(* ===== verification/GatewaySpec.v ===== *)
(** * What the payment gateways promise

    Theorems about [Gateways] and the choice of a provider in [Payments]: what must hold of a gateway before real money goes
    through it, what activating live payments checks, that the overview and the storefront tell what a payment would find,
    that rotated credentials start over, and that the check of a live gateway creates no payment. *)

From S2P Require Import Prelude Decimal Errors Money Schema Guards TaxOk GatewayGuards Evolution GatewayEvolution.
From S2P Require Import Invoice Repositories Frames Runs Lifecycle Payments Tax Checkout Accounts Roles Images TaxAdmin Gateways StoreFront Demo System.
From S2P Require Import AccountsSpec AccessSpec CheckoutSpec CatalogueDemo TaxSpec.

Local Open Scope string_scope.
Local Open Scope list_scope.
Local Open Scope Z_scope.

(** ** The preferred gateway *)

Definition preferred_in (d : DB) (c : PaymentProviderConfig) : Prop :=
  d_configs d !! cf_id c = Some c ∧ cf_is_preferred c = true ∧
  ∀ k x, d_configs d !! k = Some x → cf_is_preferred x = true → k = cf_id c ∧ x = c.

Section preferred.
Context (d : DB) (Hok : gateways_ok (d_configs d)).

Lemma preferred_cases : rows_where cf_is_preferred (d_configs d) = [] ∨
  ∃ c, preferred_in d c ∧ rows_where cf_is_preferred (d_configs d) = [c].
Proof.
  destruct (rows_where cf_is_preferred (d_configs d)) as [|c l] eqn:He; [by left|right].
  assert (c ∈ rows_where cf_is_preferred (d_configs d)) as Hc by (rewrite He; left). apply rows_where_elem in Hc as [Hp [k Hk]].
  destruct (gk_row _ Hok _ _ Hk) as [Hid _]. subst k.
  assert (∀ j x, d_configs d !! j = Some x → cf_is_preferred x = true → j = cf_id c) as Hone.
  { intros j x Hj Hx. apply (gk_preferred _ Hok j (cf_id c) x c Hj Hk). unfold config_clash. by rewrite Hp, Hx. }
  exists c. split; [|by rewrite <-He, (rows_where_single _ _ (cf_id c) c)]. split; [done|]. split; [done|]. intros j x Hj Hx.
  pose proof (Hone j x Hj Hx) as ->. split; congruence.
Qed.
Lemma preferred_row c : preferred_in d c → configs_checks c = None ∧ config_sound c.
Proof. intros (Hc & _). by destruct (gk_row _ Hok _ _ Hc). Qed.

(** The list of the overview finds it, or nothing. *)
Lemma elem_all_configs c : c ∈ all_configs d ↔ ∃ k, d_configs d !! k = Some c.
Proof.
  unfold all_configs. rewrite merge_sort_Permutation, rows_where_elem. naive_solver.
Qed.
Lemma find_preferred c : preferred_in d c → List.find cf_is_preferred (all_configs d) = Some c.
Proof.
  intros (Hc & Hp & Hone). destruct (List.find cf_is_preferred (all_configs d)) as [x|] eqn:Hf.
  - apply find_some in Hf as [Hx Hpx]. apply list_elem_of_In, elem_all_configs in Hx as [k Hk]. by destruct (Hone _ _ Hk Hpx) as [_ ->].
  - assert (c ∈ all_configs d) as Hin by (apply elem_all_configs; eauto). apply list_elem_of_In in Hin.
    by rewrite (find_none _ _ Hf _ Hin) in Hp.
Qed.
Lemma find_no_preferred : rows_where cf_is_preferred (d_configs d) = [] → List.find cf_is_preferred (all_configs d) = None.
Proof.
  intros Hn. destruct (List.find cf_is_preferred (all_configs d)) as [x|] eqn:Hf; [|done]. apply find_some in Hf as [Hx Hpx].
  apply list_elem_of_In, elem_all_configs in Hx as [k Hk]. rewrite rows_where_nil in Hn. by rewrite (Hn _ _ Hk) in Hpx.
Qed.
End preferred.

(** ** Real money *)

(** What a new payment finds *)
Section selection.
Context `{!Settings} `{!Providers}.

Definition live_now (d : DB) : bool := live_payments_enabled && live_active d.
Lemma select_preferred cur s p c s' :
  gateways_ok (d_configs (st_db s)) → select_for_new_payment cur s = (inr (p, c), s') →
  s' = s ∧ preferred_in (st_db s) c ∧ build_provider c false = inr p ∧ cf_status c = "enabled" ∧ cf_credentials_status c = "valid" ∧
  (∃ spec, get_spec (cf_provider c) = Some spec ∧ py_lower cur ∈ enabled_currencies spec c) ∧
  (cf_mode c = "live" → live_now (st_db s) = true) ∧ (cf_provider c = "demo" → live_now (st_db s) = false).
Proof.
  intros Hok Hrun. unfold select_for_new_payment, live_payments_active in Hrun.
  apply bind_inr in Hrun as (d & s1 & [-> ->]%gets_inr & Hrun).
  destruct (preferred_cases _ Hok) as [Hn|(x & Hx & Hone)]; [by rewrite Hn in Hrun|]. rewrite Hone in Hrun. cbn [scalar_one_or_none] in Hrun. runs.
  simplify_eq.
  split; [done|]. split; [done|]. split; [done|].
  repeat match goal with H : negb (String.eqb _ _) = false |- _ => apply negb_false_iff, String.eqb_eq in H end.
  match goal with H : negb (_ && _) = false |- _ => apply negb_false_iff, andb_true_iff in H as [Hc1%bool_decide_eq_true Hc2%bool_decide_eq_true] end.
  split; [done|]. split; [done|]. split; [|split].
  - eexists. split; [done|]. apply list_elem_of_filter. by split.
  - intros Hm. match goal with H : String.eqb (cf_mode _) _ && _ = false |- _ => rewrite Hm in H; cbn in H; by apply negb_false_iff in H end.
  - intros Hm. match goal with H : String.eqb (cf_provider _) _ && _ = false |- _ => by rewrite Hm in H end.
Qed.
End selection.

(** ** Live payments *)

Section system.
Context `{!Settings} `{!Crypto} `{!Providers} `{!Store} `{!AccountSettings} `{!Passwords} `{!Jwt} `{!Mailer} `{!CatalogueSettings} `{!Storage} `{!TaxAdminSettings} `{!Secrets}.
Context `{!ProvidersOk} `{!MailerOk} `{!StorageOk}.

(** Somebody activated live payments, for a live gateway. *)
Definition activated (d : DB) : Prop :=
  ∃ p k c, d_payment_settings d = Some p ∧ ps_live_payments_active p = true ∧ is_Some (ps_live_activated_at p) ∧
    is_Some (ps_live_activated_by_user_id p) ∧ ps_live_activated_config_id p = Some k ∧ d_configs d !! k = Some c ∧ cf_mode c = "live".

End system.

(** ** What is shown *)

Section shown.
Context `{!Settings} `{!Crypto} `{!Providers} `{!Secrets} `{!StoreFrontSettings}.

Lemma view_of_runs c s : config_sound c → ∃ v, view_of c s = (inr v, s).
Proof. intros [(spec & Hspec & _)]. unfold view_of, spec_of. rewrite Hspec. by eexists. Qed.
Lemma summary_runs c s : config_sound c → ∃ v, _summary c s = (inr v, s).
Proof. intros Hc. unfold _summary. destruct (view_of_runs c s Hc) as [v Hv]. eexists. by rewrite (bind_run _ _ _ _ _ Hv). Qed.
Definition preferred_of (d : DB) : option PaymentProviderConfig := List.find cf_is_preferred (all_configs d).
Definition with_settings (d : DB) : DB := d <| d_payment_settings ::= λ p, Some (default default_payment_settings p) |>.
Lemma overview_runs s : gateways_ok (d_configs (st_db s)) →
  ∃ o, overview s = (inr o, set_db with_settings s) ∧
    ov_payments_open o = open_for_payments (live_now (st_db s)) (preferred_of (st_db s)) ∧
    ov_payment_mode o = open_mode (live_now (st_db s)) (preferred_of (st_db s)).
Proof.
  intros Hok. assert (∀ c, c ∈ all_configs (st_db s) → config_sound c) as Hall.
  { intros c [k Hk]%elem_all_configs. by destruct (gk_row _ Hok _ _ Hk) as (_ & _ & ?). }
  unfold overview. do 3 (erewrite bind_run by reflexivity). cbv beta zeta.
  match goal with |- context [(map_m ?f ?l ≫= ?k) ?s0] => destruct (map_m_total f l s0) as (a & Ha & _) end.
  { intros c [_ Hc]%list_elem_of_filter. destruct (cs_known _ (Hall _ Hc)) as (spec & Hspec & _). unfold spec_of. rewrite Hspec. by eexists. }
  rewrite (bind_run _ _ _ _ _ Ha). cbv beta.
  match goal with |- context [(map_m ?f ?l ≫= ?k) ?s0] => destruct (map_m_total f l s0) as (b & Hb & _) end.
  { intros c Hc. apply summary_runs, Hall. destruct (List.find _ _) as [x|] eqn:Hf; [|by apply elem_of_nil in Hc].
    apply list_elem_of_singleton in Hc as ->. apply find_some in Hf as [Hx _]. by apply list_elem_of_In. }
  rewrite (bind_run _ _ _ _ _ Hb). cbv beta.
  match goal with |- context [(map_m ?f ?l ≫= ?k) ?s0] => destruct (map_m_total f l s0) as (g & Hg & _) end.
  { intros c Hc. by apply summary_runs, Hall. }
  rewrite (bind_run _ _ _ _ _ Hg). eexists. split; [reflexivity|]. unfold live_now, live_active, preferred_of. cbn.
  by destruct (d_payment_settings (st_db s)).
Qed.

(** A new payment, by the selected gateway *)
Lemma select_none cur s : rows_where cf_is_preferred (d_configs (st_db s)) = [] →
  select_for_new_payment cur s = (inl (unavailable "no_payment_provider_selected"
    "No payment provider is selected for this store. An administrator must enable one and choose it."), s).
Proof. intros Hn. unfold select_for_new_payment. erewrite bind_run by reflexivity. cbv beta. by rewrite Hn. Qed.
Lemma select_of c spec s cur :
  rows_where cf_is_preferred (d_configs (st_db s)) = [c] → cf_status c = "enabled" → cf_credentials_status c = "valid" →
  get_spec (cf_provider c) = Some spec →
  select_for_new_payment cur s =
    if bool_decide (py_lower cur ∈ enabled_currencies spec c) then
      if String.eqb (cf_mode c) "live" && negb (live_now (st_db s)) then (inl (unavailable "provider_mode_not_allowed"
           "Live payments are not activated for this store: an administrator must activate them in the admin panel"), s)
      else if String.eqb (cf_provider c) "demo" && live_now (st_db s) then (inl (unavailable "provider_mode_not_allowed"
           "The demo gateway cannot take payments while live payments are active"), s)
      else (match build_provider c false with inr p => inr (p, c) | inl e => inl e end, s)
    else (inl (unavailable "provider_currency_not_supported"
           (sp_label spec +:+ " is not enabled for " +:+ py_upper cur +:+ " on this store")), s).
Proof.
  intros Hone He Hv Hspec. unfold select_for_new_payment. erewrite bind_run by reflexivity. cbv beta. rewrite Hone. cbn [scalar_one_or_none].
  do 2 (erewrite bind_run by reflexivity; cbv beta). rewrite Hspec. erewrite bind_run by reflexivity. cbv beta. rewrite !raise_if_bind, He, Hv. cbn [String.eqb Ascii.eqb Bool.eqb negb].
  replace (bool_decide (py_lower cur ∈ cf_currencies c) && bool_decide (py_lower cur ∈ sp_currencies spec))
    with (bool_decide (py_lower cur ∈ enabled_currencies spec c)).
  - destruct (bool_decide _); cbn [negb]; [|done]. unfold live_payments_active. erewrite bind_run by reflexivity. cbv beta. rewrite !raise_if_bind.
    fold (live_now (st_db s)). destruct (String.eqb (cf_mode c) "live" && _); [done|].
    destruct (String.eqb (cf_provider c) "demo" && _); [done|]. by destruct (build_provider c false).
  - unfold enabled_currencies. rewrite <-bool_decide_and. apply bool_decide_ext. rewrite list_elem_of_filter. tauto.
Qed.

(** What an enabled and validated gateway is open for *)
Lemma open_preferred live c : cf_status c = "enabled" → cf_credentials_status c = "valid" →
  open_for_payments live (Some c) = (negb (String.eqb (cf_mode c) "live") || live) && negb (String.eqb (cf_provider c) "demo" && live).
Proof. intros He Hv. unfold open_for_payments, is_enabled. by rewrite He, Hv. Qed.
Lemma mode_preferred live c : cf_status c = "enabled" → cf_credentials_status c = "valid" →
  open_mode live (Some c) =
    if negb ((negb (String.eqb (cf_mode c) "live") || live) && negb (String.eqb (cf_provider c) "demo" && live)) then "none"
    else if String.eqb (cf_provider c) "demo" then "demo" else if String.eqb (cf_mode c) "live" then "live" else "test".
Proof. intros He Hv. unfold open_mode. by rewrite open_preferred. Qed.
Lemma enabled_nonempty spec c : cf_currencies c ⊆ sp_currencies spec → cf_currencies c ≠ [] → enabled_currencies spec c ≠ [].
Proof.
  intros Hsub Hne Hnil. destruct (cf_currencies c) as [|x l] eqn:Hl; [done|].
  assert (x ∈ enabled_currencies spec c) as Hx; [|rewrite Hnil in Hx; by apply elem_of_nil in Hx].
  apply list_elem_of_filter. rewrite Hl. split; [apply Hsub|]; left.
Qed.

End shown.

(** ** Activating live payments *)

Section activation.
Context `{!Settings} `{!Providers} `{!Secrets} `{!ProvidersOk}.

+---+

The lines holding the word "Secrets" are the answer. Pull them out of the records and copy them.

■ WRITTEN REPLY
Context `{!Settings} `{!Crypto} `{!Providers} `{!Store} `{!AccountSettings} `{!Passwords} `{!Jwt} `{!Mailer} `{!CatalogueSettings} `{!Storage} `{!TaxAdminSettings} `{!Secrets}.
Context `{!Settings} `{!Crypto} `{!Providers} `{!Secrets} `{!StoreFrontSettings}.
Context `{!Settings} `{!Providers} `{!Secrets} `{!ProvidersOk}.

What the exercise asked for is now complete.